I had ambitions for experimenting with several different methods for cooking the meat, but as it happened the one that I managed to execute worked out pretty well. So I'll outline what did work. I started with a few diced onions cooked in olive oil just until they were softened and then lightly seared the chicken parts in the same pan. The onions and chicken went into a bowl with some of the white wine marinade (enough to come about halfway up the meat in the bowl) and then were cooked in my pressure cooker for 45 minutes, at about 10 pounds of pressure. When that was done, the meat was reasonably tender, so I gave some thought to how I might use it. And here we come knefles and to what I can only hope is a worthy divagation.
Chicken and dumplings is a time-honored American dish for good reason, and I felt like going in that direction. But it was cold outside, and I wanted something a little denser than the light biscuits that feature in the classic southern supper. So I thought of knefles, a culinary guilty pleasure of mine. I found the recipe in a fortuitous reprint of a delightful old cookbook, Cooking With Pomiane. The book is genteelly dated and well worth the read, more of a tour through a charming bit of culinary history than a cookbook for our times. But the recipe for knefles has proved an exception and earned a place in my kitchen repertoire. They're a sort of Gallo-Germanic pasta that would be considered an abomination by the Italians, which, I grant you, isn't saying much. The Italians think that any deviation from the particular pasta of their own particular region results in something fit only for barbarians. Knefles, which hail from the Alsace region, would be distinguished then by the unanimity with which Italians of every region would heap scorn upon them.
So what are knefles? Just a rough dough made with flour, milk, and egg, then scooped up by the teaspoonful. You knock the scoops of dough into boiling salted water as you make them one by one and cook for ten minutes. That's it. Sort of like gnocchi, or schupfnudeln, or spaetzle, but not really any of those things. Knefles are easier to make and less refined. You can sauce them when they're cooked, or add a little butter and cheese and bake them, or you can play around with them like I do. I like to add lots of finely minced fresh herbs from the garden to the dough. I'm fairly certain that it's incorrect, but I pronounce the K in knefles. It reminds me of Roald Dahl's vermicious knids. And how likely am I to run across anyone who could authoritatively correct my pronunciation?

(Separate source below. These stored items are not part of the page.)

(* ===== verification/PySample.v ===== *)
(** * A run of the Python binding over the local path.

    A [bytearray] and a [bytes] object are registered, a peer is added, one of its regions
    imported and written to; the theorems about all runs are applied to it.  Two more runs
    show what becomes of a region that is let go of while a transfer uses it. *)

From stdpp Require Import base list gmap strings numbers pretty.
From S2P Require Import Prelude Float64 Types Wire Region Metadata Provider Request SubOps.
From S2P Require Import EngineCore EngineInv EngineMemory EnginePeers Engine EngineSafe.
From S2P Require Import ByteMemory LocalPath EngineSample PyBinding PySafe.

(** The world counts the views it has given out.  Object 7 is writable, 8 is not, and
    anything else has no buffer. *)

#[export] Instance sample_python : Python Z := {
  get_buffer w o writable :=
    if o =? 7 then (w + 1, Some (mkView w 4096 16 false))
    else if (o =? 8) && negb writable then (w + 1, Some (mkView w 8192 8 true))
    else (w, None);
  release_buffer w _ := w;
  interpreter_up _ := true
}.

#[export] Instance sample_python_laws : PythonLaws (W := Z).
Proof. split. intros w o b w' v. cbn. repeat case_match; intros [= <- <-]; cbn; lia. Qed.

Module PyRun.
Import Sample.

Abbreviation S := (Py Z LocalProvider unit).
Abbreviation step := (py_step (W := Z) (P := LocalProvider) (D := unit) cfg mine device).

Definition s0 : S := init_py 0 [SampleLocal.world] tt.
Definition s1 : S := fst (py_register_memory cfg mine device 7 true true s0).
Definition s2 : S := fst (py_register_memory_batch cfg mine device [8; 9] true true s1).
Definition s3 : S := fst (py_register_memory cfg mine device 8 true true s2).
Definition s4 : S := fst (py_add_peer mine 0 metadata s3).
Definition s5 : S := fst (py_import_region 1 descriptor s4).

(** The peer and the region imported have handle 1. *)

Definition s6 : S := fst (py_write cfg device 1 0 1 0 32 5 [] false s5).

Lemma write_countable : countable cfg device 1 0 1 (one_segment 0 32 5) true (options_from [] false) s5.
Proof.
  intros r i lr rr vs pr Hk Hi Hl Hh Hv Hp.
  vm_compute in Hk. injection Hk as <-. vm_compute in Hi. injection Hi as <-.
  vm_compute in Hl. injection Hl as <-. vm_compute in Hh. injection Hh as <-.
  vm_compute in Hv. injection Hv as <-. vm_compute in Hp. injection Hp as <-. by vm_compute.
Qed.

Lemma run5 : rtc step s0 s5.
Proof.
  apply (rtc_l _ s0 s1 s5 (ps_register cfg mine device s0 7 true true)).
  apply (rtc_l _ s1 s2 s5 (ps_register_batch cfg mine device s1 [8; 9] true true)).
  apply (rtc_l _ s2 s3 s5 (ps_register cfg mine device s2 8 true true)).
  apply (rtc_l _ s3 s4 s5 (ps_add_peer cfg mine device s3 0 metadata)).
  apply (rtc_l _ s4 s5 s5 (ps_import cfg mine device s4 1 descriptor)). apply rtc_refl.
Qed.

Lemma s5_reached : py_reachable cfg mine device s5.
Proof. exists 0, [SampleLocal.world], tt. exact (conj start_idle run5). Qed.

Lemma s6_reached : py_reachable cfg mine device s6.
Proof.
  exists 0, [SampleLocal.world], tt. refine (conj start_idle (rtc_r s0 s5 s6 run5 _)).
  refine (ps_submit cfg mine device s5 1 0 1 0 32 5 true [] false _ _ _ write_countable); by vm_compute.
Qed.


Lemma views_balanced_witness :
  taken (py_trace s6) ≡ₚ released (py_trace s6) ++ held_views (py_regions s6).
Proof. exact (views_balanced cfg mine device s6 s6_reached). Defined.

(** The [bytes] object. *)

Definition bytes_view : PyView := mkView 2 8192 8 true.

Lemma read_only_protected_witness :
  covered s5 bytes_view 2
  ∧ py_read cfg device 1 1 1 0 0 8 [] s5
    = (s5, inl (ValueError "the destination of a read must be writable; this buffer is read-only")).
Proof.
  destruct (read_only_protected cfg mine device s5 1 bytes_view 2 s5_reached) as (H1 & _ & H3);
    [by vm_compute|].
  split; [exact H1|]. refine (proj1 (H3 eq_refl 1 1 0 0 8 [] [] [] [] _ eq_refl eq_refl)).
  by vm_compute; eexists.
Defined.

(** ** Regions let go of under a transfer *)

(** Python drops the region of the write in flight: its buffer is given back, though the
    transfer, the engine's table and the transport's registration still have it. *)

Lemma buffer_released_in_flight :
  let s := drop_region 0 s6 in
  let m := e_mem (py_engine s) in
  Released (mkView 0 4096 16 false) ∈ py_trace s
  ∧ region_busy (e_core (py_engine s)) 1 = true ∧ 1 ∈ m_table m ∧ is_Some (m_regs m !! 1).
Proof.
  cbn zeta. split_and!.
  - apply list_elem_of_In. vm_compute. tauto.
  - by vm_compute.
  - by apply (bool_decide_unpack _); vm_compute.
  - by vm_compute; eexists.
Qed.

(** Deregistering it instead answers nothing, though the engine refused: the handle is gone
    from the region, and the engine keeps it retired in its table once the transfer is over. *)

Lemma deregister_not_retried :
  let s := py_progress cfg device (py_progress cfg device (py_deregister_memory 0 s6)) in
  let m := e_mem (py_engine s) in
  c_inflight (e_core (py_engine s)) = ∅ ∧ 1 ∈ m_table m
  ∧ (mr_retired <$> m_objs m !! 1) = Some true
  ∧ py_deregister_memory 0 s = s.
Proof.
  cbn zeta. split_and!.
  - by vm_compute.
  - by apply (bool_decide_unpack _); vm_compute.
  - by vm_compute.
  - by vm_compute.
Qed.

End PyRun.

To get back to my harvest meal, in this case I used knefles as replacements for the dumplings in chicken'n dumplings. So I put some chicken stock on to boil with the remaining white wine from the marinade, threw in the onions that had pressure-cooked with the chicken cuts, added some thyme and made a batch of knefles with chives and garlic chives in them. Here's the recipe, which can easily be doubled:
1/2 pound (~230 g) flour (1 1/2 generous cups)
finely minced fresh herbs to taste (optional)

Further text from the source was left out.